National Guard members on patrol in Memphis shot and killed a 20-year-old man during a pursuit around 4 a.m. Sunday, the Tennessee Bureau of Investigation said. Investigators identified the man as Tyrin Johnson. Guardsmen opened fire after Johnson turned toward them with a weapon, according to the TBI. Two National Guard medical specialists attempted first aid at the scene. Johnson died at the scene.

The shooting is the first known instance of National Guard troops firing their weapons since President Trump's federal task force deployed to Memphis last October. The Memphis Safe Task Force, which pairs Guard members with federal agents and local police, operates in a city of more than 600,000 people over the objections of Mayor Paul Young, a Democrat, and with the support of Gov. Bill Lee, a Republican. The deployment has drawn a pending federal lawsuit and a state appellate ruling on standing, and it has become a flashpoint over the limits of domestic military patrols.

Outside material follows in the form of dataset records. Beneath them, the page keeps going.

(** The fields before the roots, in order. *)
Definition patch_fields (object : list (rstr * json)) (c : AgentConfig) : result rstr AgentConfig :=
  c ← patched object "server" validate_remote_config_url set_server c;
  c ← patched object "grpc_server" validate_remote_config_url set_grpc_server c;
  c ← patched object "grpc_tls_ca_path" validate_optional_remote_config_path set_grpc_tls_ca_path c;
  c ← patched object "grpc_tls_domain_name" (fun v f => validate_optional_remote_config_text v f 253) set_grpc_tls_domain_name c;
  c ← patched object "grpc_tls_client_cert_path" validate_optional_remote_config_path set_grpc_tls_client_cert_path c;
  c ← patched object "grpc_tls_client_key_path" validate_optional_remote_config_path set_grpc_tls_client_key_path c;
  c ← patched object "name" (fun v _ => validate_remote_config_name v) set_agent_name c;
  c ← patched object "report_interval_seconds" validate_remote_config_interval set_report_interval_seconds c;
  c ← patched object "ip_report_interval_seconds" validate_remote_config_interval set_ip_report_interval_seconds c;
  c ← patched_flag object "disable_auto_update" disable_auto_update set_disable_auto_update c;
  c ← patched_flag object "disable_force_update" disable_force_update set_disable_force_update c;
  c ← patched_flag object "disable_command_execute" disable_command_execute set_disable_command_execute c;
  c ← patched_flag object "disable_nat" disable_nat set_disable_nat c;
  patched_flag object "disable_send_query" disable_send_query set_disable_send_query c.

(** [current.disable_x |= disk_config.disable_x]. *)
Definition merge_disk_flags (disk current : AgentConfig) : AgentConfig :=
  set_disable_auto_update (disable_auto_update current || disable_auto_update disk)
  (set_disable_force_update (disable_force_update current || disable_force_update disk)
  (set_disable_command_execute (disable_command_execute current || disable_command_execute disk)
  (set_disable_nat (disable_nat current || disable_nat disk)
  (set_disable_send_query (disable_send_query current || disable_send_query disk) current)))).

(** ** The configuration file

    The directory of the file is [home], as [AgentFiles.walk] found it; a system
    call on a path looks up its last name there. *)

Context (home : list (list Z * Z)) (config_name : list Z).
Definition dir : Z := AgentFiles.top home.

(** [std::fs::read_to_string]. *)
Definition read_to_string (x : list Z) : PD rstr :=
  data ← map_err (fun _ => lit "failed to read") (AgentFiles.syscall (fun _ s =>
    (match AgentFiles.walk AgentFiles.SYMLOOP s home [AgentFiles.Name x] with
     | Err e => Err e
     | Ok stack => match AgentFiles.kind <$> s !! AgentFiles.top stack with
                   | Some (AgentFiles.Regular data) => Ok data
                   | Some (AgentFiles.Directory _) => Err AgentFiles.EISDIR
                   | _ => Err AgentFiles.EIO
                   end
     end, s)));
  of_result (ok_or (from_utf8 data) (lit "stream did not contain valid UTF-8")).

(** [symlink_metadata(path).is_ok_and(is_symlink)]: a failure is passed over. *)
Definition is_symlink (x : list Z) : PD bool :=
  proc_bind (AgentFiles.child_metadata_no_follow dir x) (fun r =>
    Ret (Ok (match r with Ok st => AgentFiles.is_symlink_mode (AgentFiles.st_mode st) | Err _ => false end))).

(** [open] with [create_new] and [O_NOFOLLOW]. *)
Definition create_new (x : list Z) (mode : Z) : P AgentFiles.Env Fs AgentFiles.Errno Z :=
  AgentFiles.syscall (fun e s => match AgentFiles.child s dir x with
                                 | Some _ => (Err AgentFiles.EEXIST, s)
                                 | None => AgentFiles.add_child e dir x (AgentFiles.Regular []) mode s
                                 end).

(** [set_permissions] of a path: a link is followed. *)
Definition chmod (x : list Z) (mode : Z) : P AgentFiles.Env Fs AgentFiles.Errno unit :=
  AgentFiles.syscall (fun _ s =>
    match AgentFiles.walk AgentFiles.SYMLOOP s home [AgentFiles.Name x] with
    | Err e => (Err e, s)
    | Ok stack => match s !! AgentFiles.top stack with
                  | Some n => (Ok (), <[AgentFiles.top stack := AgentFiles.set_mode mode n]> s)
                  | None => (Err AgentFiles.EIO, s)
                  end
    end).

(** [rename] within the directory; an entry that is not a directory is replaced. *)
Definition put_child (x : list Z) (i : Z) (s : Fs) : Fs :=
  match s !! dir with
  | Some n => match AgentFiles.kind n with
              | AgentFiles.Directory l => <[dir := AgentFiles.set_kind (AgentFiles.Directory (filter (fun kv => kv.1 ≠ x) l ++ [(x, i)])) n]> s
              | _ => s
              end
  | None => s
  end.
Definition rename (x y : list Z) : P AgentFiles.Env Fs AgentFiles.Errno unit :=
  AgentFiles.syscall (fun _ s =>
    match AgentFiles.child s dir x with
    | None => (Err AgentFiles.ENOENT, s)
    | Some i => match AgentFiles.kind <$> (AgentFiles.child s dir y ≫= (fun j => s !! j)) with
                | Some (AgentFiles.Directory _) => (Err AgentFiles.EISDIR, s)
                | _ => (Ok (), put_child y i (AgentFiles.remove_child dir x s))
                end
    end).
Definition remove_file (x : list Z) : PD unit := map_err (fun _ => []) (AgentFiles.unlink_child dir x).

(** The random part of the name of the temporary file, from outside. *)
Context (tag : AgentFiles.Env → rstr) (pid : Z).
Definition temp_name (x : list Z) (random : rstr) : list Z :=
  str_bytes (lit ".") ++ x ++ str_bytes (lit ".tmp." ++ print_i64 pid ++ lit "." ++ random).
Definition io {A} (m : P AgentFiles.Env Fs AgentFiles.Errno A) : PD A := map_err (fun _ => lit "i/o error") m.

Definition write_temp (x temp : list Z) (contents : list Z) : PD unit :=
  i ← io (create_new temp 384);
  io (chmod temp 384);;
  io (AgentFiles.write_all i contents);;
  io (AgentFiles.flush i);;
  io (rename temp x);;
  io (chmod x 384).
Definition write_secure_config (x : list Z) (contents : list Z) : PD unit :=
  link ← is_symlink x;
  if (link : bool) then throw (lit "refusing to write config through symlink") else
  random ← observe tag;
  proc_bind (write_temp x (temp_name x random) contents) (fun r =>
    match r with
    | Ok _ => Ret r
    | Err _ => proc_bind (remove_file (temp_name x random)) (fun _ => Ret r)
    end).

(** [serde_json] on a configuration. *)
Context (to_string_pretty : AgentConfig → option rstr) (from_str : rstr → option AgentConfig).
Definition persist_agent_config (c : AgentConfig) : PD unit :=
  serialized ← of_result (ok_or (to_string_pretty c) (lit "failed to serialize config"));
  write_secure_config config_name (str_bytes serialized).
Definition read_disk_config : PD AgentConfig :=
  config_text ← read_to_string config_name;
  of_result (ok_or (from_str config_text) (lit "invalid config")).

(** [std::fs::canonicalize(config_path).unwrap_or(config_path)]. *)
Context (config_path : Path_).
Definition canonical_config : PD Path_ :=
  atomic (fun e s => (Ok (match AgentFiles.fault e, AgentFiles.walk AgentFiles.SYMLOOP s home [AgentFiles.Name config_name] with
                          | None, Ok stack => {| rooted := true; parts := AgentFiles.of_names (reverse stack.*1) |}
                          | _, _ => config_path
                          end), s)).

Definition patch_roots (object : list (rstr * json)) (c : AgentConfig) : PD AgentConfig :=
  match bt_get roots_field object with
  | None => mret c
  | Some value =>
      requested ← of_result (validate_remote_config_roots value);
      config_file ← canonical_config;
      of_result (validate_remote_config_roots_within_policy requested (file_allowed_roots c) config_file (disable_command_execute c));;
      mret (set_file_allowed_roots requested c)
  end.

(** [apply_remote_config] while it holds the lock: [current] is the configuration
    in memory, the result the one that replaces it. *)
Definition update_config (object : list (rstr * json)) (current : AgentConfig) : PD AgentConfig :=
  disk ← read_disk_config;
  c ← of_result (patch_fields object (merge_disk_flags disk current));
  c ← patch_roots object c;
  of_result (validate_remote_tls_config_consistency c);;
  let c := set_private_key (private_key disk) c in
  persist_agent_config c;;
  mret c.

(** Before it takes the lock. *)
Context (json_from_slice : list Z → option json).
Definition read_patch (config_yaml : list Z) : result rstr (list (rstr * json)) :=
  if REMOTE_CONFIG_MAX_BYTES <? zlen config_yaml then Err (lit "remote config payload exceeds 131072 bytes") else
  patch ← ok_or (json_from_slice config_yaml) (lit "invalid remote config payload");
  object ← ok_or (as_object patch) (lit "remote config patch must be an object");
  validate_remote_config_fields object.*1;;
  Ok object.

(** ** Forced updates *)

Definition version_byte (b : Z) : bool := is_ascii_alphanumeric b || contains b (lit "._-").
Definition validate_force_update_version (version : rstr) : result rstr rstr :=
  let version := trim version in
  if is_empty version then Err (lit "force update version is required") else
  if bool_decide (version = lit "latest") then Err (lit "force update requires an explicit version") else
  if (FORCE_UPDATE_MAX_VERSION_BYTES <? byte_len version) || negb (forallb version_byte (str_bytes version))
  then Err (lit "force update version contains unsupported characters") else Ok version.

Definition validate_force_update_checksum (checksum : rstr) : result rstr rstr :=
  let checksum := trim checksum in
  let checksum := default checksum (Auth.strip_prefix (lit "sha256:") checksum) in
  if negb (byte_len checksum =? 64) || negb (forallb Auth.is_ascii_hexdigit (str_bytes checksum))
  then Err (lit "checksum must be a sha256 hex digest") else Ok (to_ascii_lowercase checksum).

Family disputes the account

Terracle Nelson, 46, Johnson's older cousin, described him as "as good a boy as can be." Speaking to reporters, Nelson said, "I just want to know, how they shot a 20-year-old twice in the chest, he hadn't harmed anyone." The family said Johnson was shot twice in the chest.

Evaniel Johnson, the grandfather who raised him, said, "I believed in him, and I know he still had so much life ahead of him." He added, "The heartbreaking reality is that he will never have the chance to enjoy what we were building together. That is a pain no grandparent should ever have to endure."

Lt. Col. Darrin Haas, a Guard spokesperson, confirmed the involvement of Guard personnel and the medical response. The TBI is leading the investigation.

City Hall response

Penelope Huston, a spokesperson for Mayor Young, said the mayor called the shooting an "unfortunate incident." Young has objected to the federal deployment since it began.

The task force in numbers

The Memphis Safe Task Force has led to more than 10,000 arrests, the U.S. Marshals Service reported in June. There have been at least four officer-involved shootings tied to the task force, according to TBI data. The nonpartisan Congressional Budget Office estimates the domestic deployments will cost nearly half a billion dollars through the end of December and more than $1 billion this year.

Federal troops are now operating in Memphis, New Orleans, Washington and five other cities led by Democratic officials. The administration has cited violent crime as the rationale for the expanded federal presence.

Legal challenges

In April, the Tennessee Court of Appeals ruled that state and local Democratic officials lacked standing to block the deployment. In May, four Memphis residents filed a pending federal lawsuit represented by the American Civil Liberties Union challenging the operation.

The administration's case

The White House has framed the task force as a response to a violent-crime wave. Violent crime in dozens of cities led by Democrats is down significantly since a pandemic high, a decline that predates the Memphis deployment, according to PBS NewsHour's account of the deployments. The TBI investigation into Sunday's shooting is pending and will examine the encounter and the decision to fire.

The ACLU suit remains before a federal judge, and the appellate ruling on standing left open other avenues of challenge. Johnson's family said they want answers about why Guard members fired. Further findings from the bureau's investigation are expected in the coming weeks.